Problem —
Look through the listing below and write out exactly the lines from the line with "eapply wp_mono; [apply (drain_spec Values_next" to the line with "entry does not", both included, and no others.

Exercise inputs —
╔══

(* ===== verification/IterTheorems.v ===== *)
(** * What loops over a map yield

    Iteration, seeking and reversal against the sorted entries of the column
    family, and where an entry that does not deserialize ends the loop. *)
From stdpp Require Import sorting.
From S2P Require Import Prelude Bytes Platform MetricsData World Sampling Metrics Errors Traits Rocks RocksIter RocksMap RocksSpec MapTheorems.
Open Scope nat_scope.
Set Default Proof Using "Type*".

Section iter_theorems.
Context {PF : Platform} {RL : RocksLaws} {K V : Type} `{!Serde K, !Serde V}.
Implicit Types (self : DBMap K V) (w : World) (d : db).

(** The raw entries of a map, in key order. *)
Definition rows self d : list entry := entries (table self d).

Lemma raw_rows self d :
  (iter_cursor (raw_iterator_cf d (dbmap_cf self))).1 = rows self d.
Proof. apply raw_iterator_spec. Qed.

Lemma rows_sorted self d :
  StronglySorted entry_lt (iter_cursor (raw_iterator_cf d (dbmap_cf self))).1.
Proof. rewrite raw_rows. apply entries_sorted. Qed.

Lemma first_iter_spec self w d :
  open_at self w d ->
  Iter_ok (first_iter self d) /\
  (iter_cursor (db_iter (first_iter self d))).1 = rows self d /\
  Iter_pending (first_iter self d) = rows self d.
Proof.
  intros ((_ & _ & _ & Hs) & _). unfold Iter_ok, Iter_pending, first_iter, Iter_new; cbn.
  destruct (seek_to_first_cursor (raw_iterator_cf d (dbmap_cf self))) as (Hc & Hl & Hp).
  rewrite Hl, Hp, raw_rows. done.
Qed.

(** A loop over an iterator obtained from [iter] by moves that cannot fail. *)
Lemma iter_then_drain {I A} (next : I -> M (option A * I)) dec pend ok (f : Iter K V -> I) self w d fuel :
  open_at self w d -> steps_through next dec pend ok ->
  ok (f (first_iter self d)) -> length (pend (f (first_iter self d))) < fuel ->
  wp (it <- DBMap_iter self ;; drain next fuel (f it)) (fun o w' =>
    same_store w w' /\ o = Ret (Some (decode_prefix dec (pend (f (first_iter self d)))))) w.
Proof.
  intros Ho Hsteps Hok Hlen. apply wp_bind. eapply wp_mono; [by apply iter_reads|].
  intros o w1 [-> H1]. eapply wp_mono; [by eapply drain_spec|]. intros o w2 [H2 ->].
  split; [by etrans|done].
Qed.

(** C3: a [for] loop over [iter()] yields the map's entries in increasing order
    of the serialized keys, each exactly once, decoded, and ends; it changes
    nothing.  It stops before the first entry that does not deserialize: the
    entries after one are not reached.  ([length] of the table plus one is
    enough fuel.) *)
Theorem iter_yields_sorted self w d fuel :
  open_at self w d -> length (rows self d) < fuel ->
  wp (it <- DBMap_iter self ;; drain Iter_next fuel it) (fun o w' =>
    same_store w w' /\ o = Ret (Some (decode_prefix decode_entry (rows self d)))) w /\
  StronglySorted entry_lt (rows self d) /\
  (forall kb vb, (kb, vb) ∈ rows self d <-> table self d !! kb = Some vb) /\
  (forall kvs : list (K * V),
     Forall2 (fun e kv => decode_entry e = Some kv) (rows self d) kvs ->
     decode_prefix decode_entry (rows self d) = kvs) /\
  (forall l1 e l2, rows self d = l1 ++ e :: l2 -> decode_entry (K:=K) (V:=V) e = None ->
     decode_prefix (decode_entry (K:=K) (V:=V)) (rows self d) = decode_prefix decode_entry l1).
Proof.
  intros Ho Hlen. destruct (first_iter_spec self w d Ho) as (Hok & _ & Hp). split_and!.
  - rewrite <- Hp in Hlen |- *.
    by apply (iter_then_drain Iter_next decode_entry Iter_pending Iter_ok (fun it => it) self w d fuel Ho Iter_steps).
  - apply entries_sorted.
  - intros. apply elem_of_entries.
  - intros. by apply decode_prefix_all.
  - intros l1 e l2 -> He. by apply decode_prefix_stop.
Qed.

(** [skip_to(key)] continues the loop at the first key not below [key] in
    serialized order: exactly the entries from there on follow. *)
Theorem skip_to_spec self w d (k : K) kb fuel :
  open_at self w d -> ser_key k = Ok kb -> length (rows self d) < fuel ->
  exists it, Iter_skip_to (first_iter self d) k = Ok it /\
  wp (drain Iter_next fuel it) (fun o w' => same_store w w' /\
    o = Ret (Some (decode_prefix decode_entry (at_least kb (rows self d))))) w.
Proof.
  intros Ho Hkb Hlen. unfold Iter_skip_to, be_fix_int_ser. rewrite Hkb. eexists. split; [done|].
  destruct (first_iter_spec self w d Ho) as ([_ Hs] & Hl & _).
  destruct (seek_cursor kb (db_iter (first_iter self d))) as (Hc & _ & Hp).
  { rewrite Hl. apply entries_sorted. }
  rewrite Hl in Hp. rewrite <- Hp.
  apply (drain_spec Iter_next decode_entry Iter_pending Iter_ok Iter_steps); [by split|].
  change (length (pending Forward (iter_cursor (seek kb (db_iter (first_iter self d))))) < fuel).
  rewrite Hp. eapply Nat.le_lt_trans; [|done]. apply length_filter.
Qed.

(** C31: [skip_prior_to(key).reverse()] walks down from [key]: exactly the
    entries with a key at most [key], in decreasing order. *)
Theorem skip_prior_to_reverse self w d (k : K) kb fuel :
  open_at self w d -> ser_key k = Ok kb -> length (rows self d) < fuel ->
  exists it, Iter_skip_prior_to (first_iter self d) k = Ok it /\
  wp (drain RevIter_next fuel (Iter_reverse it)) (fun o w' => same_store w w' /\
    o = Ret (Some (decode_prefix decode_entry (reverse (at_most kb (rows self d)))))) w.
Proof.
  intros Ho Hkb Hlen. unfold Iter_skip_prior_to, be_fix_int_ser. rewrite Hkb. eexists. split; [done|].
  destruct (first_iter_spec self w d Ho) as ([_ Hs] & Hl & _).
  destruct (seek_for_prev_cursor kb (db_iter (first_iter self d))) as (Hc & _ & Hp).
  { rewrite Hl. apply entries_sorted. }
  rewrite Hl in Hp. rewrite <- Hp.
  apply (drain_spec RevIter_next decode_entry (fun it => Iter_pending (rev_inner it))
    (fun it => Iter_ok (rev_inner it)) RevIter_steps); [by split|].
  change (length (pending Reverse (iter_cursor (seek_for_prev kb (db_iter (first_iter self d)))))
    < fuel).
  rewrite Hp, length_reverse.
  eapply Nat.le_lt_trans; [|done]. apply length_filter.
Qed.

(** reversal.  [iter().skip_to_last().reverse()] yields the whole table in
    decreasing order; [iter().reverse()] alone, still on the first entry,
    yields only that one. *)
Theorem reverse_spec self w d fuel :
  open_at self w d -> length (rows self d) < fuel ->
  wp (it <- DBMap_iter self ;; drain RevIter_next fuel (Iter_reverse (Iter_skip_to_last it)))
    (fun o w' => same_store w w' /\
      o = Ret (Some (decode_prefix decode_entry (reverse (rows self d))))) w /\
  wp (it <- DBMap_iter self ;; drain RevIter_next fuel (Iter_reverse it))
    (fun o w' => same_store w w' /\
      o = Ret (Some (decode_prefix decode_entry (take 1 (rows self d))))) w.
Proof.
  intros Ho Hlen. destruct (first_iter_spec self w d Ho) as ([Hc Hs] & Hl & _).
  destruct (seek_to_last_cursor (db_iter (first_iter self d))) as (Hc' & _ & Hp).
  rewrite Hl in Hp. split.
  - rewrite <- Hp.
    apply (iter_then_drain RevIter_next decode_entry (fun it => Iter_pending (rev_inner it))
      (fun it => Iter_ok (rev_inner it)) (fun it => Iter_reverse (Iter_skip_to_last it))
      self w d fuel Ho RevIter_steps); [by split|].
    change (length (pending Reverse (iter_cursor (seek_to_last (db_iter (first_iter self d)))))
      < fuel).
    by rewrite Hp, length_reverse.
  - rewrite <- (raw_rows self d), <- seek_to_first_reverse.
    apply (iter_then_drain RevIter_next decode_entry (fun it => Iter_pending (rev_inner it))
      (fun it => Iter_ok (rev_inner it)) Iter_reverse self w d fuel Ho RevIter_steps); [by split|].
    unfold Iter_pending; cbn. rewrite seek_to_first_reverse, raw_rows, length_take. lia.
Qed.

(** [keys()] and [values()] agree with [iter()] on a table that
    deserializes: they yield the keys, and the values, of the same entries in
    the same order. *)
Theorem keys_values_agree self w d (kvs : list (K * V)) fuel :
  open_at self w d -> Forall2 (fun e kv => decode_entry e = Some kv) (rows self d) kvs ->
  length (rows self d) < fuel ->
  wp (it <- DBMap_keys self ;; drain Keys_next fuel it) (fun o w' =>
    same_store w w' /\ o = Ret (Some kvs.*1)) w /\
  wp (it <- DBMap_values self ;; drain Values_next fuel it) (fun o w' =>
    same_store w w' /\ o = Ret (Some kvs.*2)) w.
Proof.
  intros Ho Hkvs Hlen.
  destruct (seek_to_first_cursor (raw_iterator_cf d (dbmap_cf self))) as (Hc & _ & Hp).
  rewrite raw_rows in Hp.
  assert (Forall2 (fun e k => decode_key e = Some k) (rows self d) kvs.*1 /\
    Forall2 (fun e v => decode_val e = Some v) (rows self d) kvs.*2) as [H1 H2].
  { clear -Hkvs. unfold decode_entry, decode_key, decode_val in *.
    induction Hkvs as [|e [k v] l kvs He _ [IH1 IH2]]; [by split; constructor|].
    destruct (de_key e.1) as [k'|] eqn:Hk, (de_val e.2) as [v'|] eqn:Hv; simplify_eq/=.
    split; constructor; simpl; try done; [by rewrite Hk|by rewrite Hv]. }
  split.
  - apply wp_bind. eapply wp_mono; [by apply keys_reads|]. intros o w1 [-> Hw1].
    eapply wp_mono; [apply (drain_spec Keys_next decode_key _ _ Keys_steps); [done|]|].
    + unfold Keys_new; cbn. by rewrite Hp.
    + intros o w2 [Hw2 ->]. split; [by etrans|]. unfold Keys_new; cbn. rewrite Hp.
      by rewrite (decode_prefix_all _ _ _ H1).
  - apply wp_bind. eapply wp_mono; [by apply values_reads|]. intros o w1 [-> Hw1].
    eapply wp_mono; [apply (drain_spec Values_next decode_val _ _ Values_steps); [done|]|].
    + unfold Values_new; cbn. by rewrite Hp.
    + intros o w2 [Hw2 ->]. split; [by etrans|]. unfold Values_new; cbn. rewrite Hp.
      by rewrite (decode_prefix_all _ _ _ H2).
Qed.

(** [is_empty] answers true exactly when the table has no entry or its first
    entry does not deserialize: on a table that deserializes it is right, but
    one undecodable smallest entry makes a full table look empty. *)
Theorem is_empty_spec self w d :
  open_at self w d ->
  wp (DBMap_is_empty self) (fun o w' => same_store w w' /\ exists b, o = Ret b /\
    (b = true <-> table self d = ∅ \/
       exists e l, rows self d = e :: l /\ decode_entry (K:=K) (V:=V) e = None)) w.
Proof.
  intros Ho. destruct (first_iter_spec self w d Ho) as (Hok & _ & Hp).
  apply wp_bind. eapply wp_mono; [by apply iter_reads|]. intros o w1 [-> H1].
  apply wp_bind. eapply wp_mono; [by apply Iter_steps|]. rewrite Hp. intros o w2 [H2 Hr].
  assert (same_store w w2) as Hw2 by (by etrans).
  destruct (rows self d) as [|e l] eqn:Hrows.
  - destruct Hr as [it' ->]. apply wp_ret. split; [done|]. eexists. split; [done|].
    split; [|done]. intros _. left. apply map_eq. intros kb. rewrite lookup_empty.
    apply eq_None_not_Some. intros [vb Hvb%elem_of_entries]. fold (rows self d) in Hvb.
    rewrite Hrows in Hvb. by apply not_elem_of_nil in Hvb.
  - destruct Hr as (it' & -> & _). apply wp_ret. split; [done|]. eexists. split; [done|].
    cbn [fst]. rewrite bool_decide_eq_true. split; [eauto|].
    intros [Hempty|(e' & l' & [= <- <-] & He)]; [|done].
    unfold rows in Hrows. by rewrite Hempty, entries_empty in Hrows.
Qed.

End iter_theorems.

╚══

Answer area —
    eapply wp_mono; [apply (drain_spec Values_next decode_val _ _ Values_steps); [done|]|].
    + unfold Values_new; cbn. by rewrite Hp.
    + intros o w2 [Hw2 ->]. split; [by etrans|]. unfold Values_new; cbn. rewrite Hp.
      by rewrite (decode_prefix_all _ _ _ H2).
Qed.

(** [is_empty] answers true exactly when the table has no entry or its first
    entry does not deserialize: on a table that deserializes it is right, but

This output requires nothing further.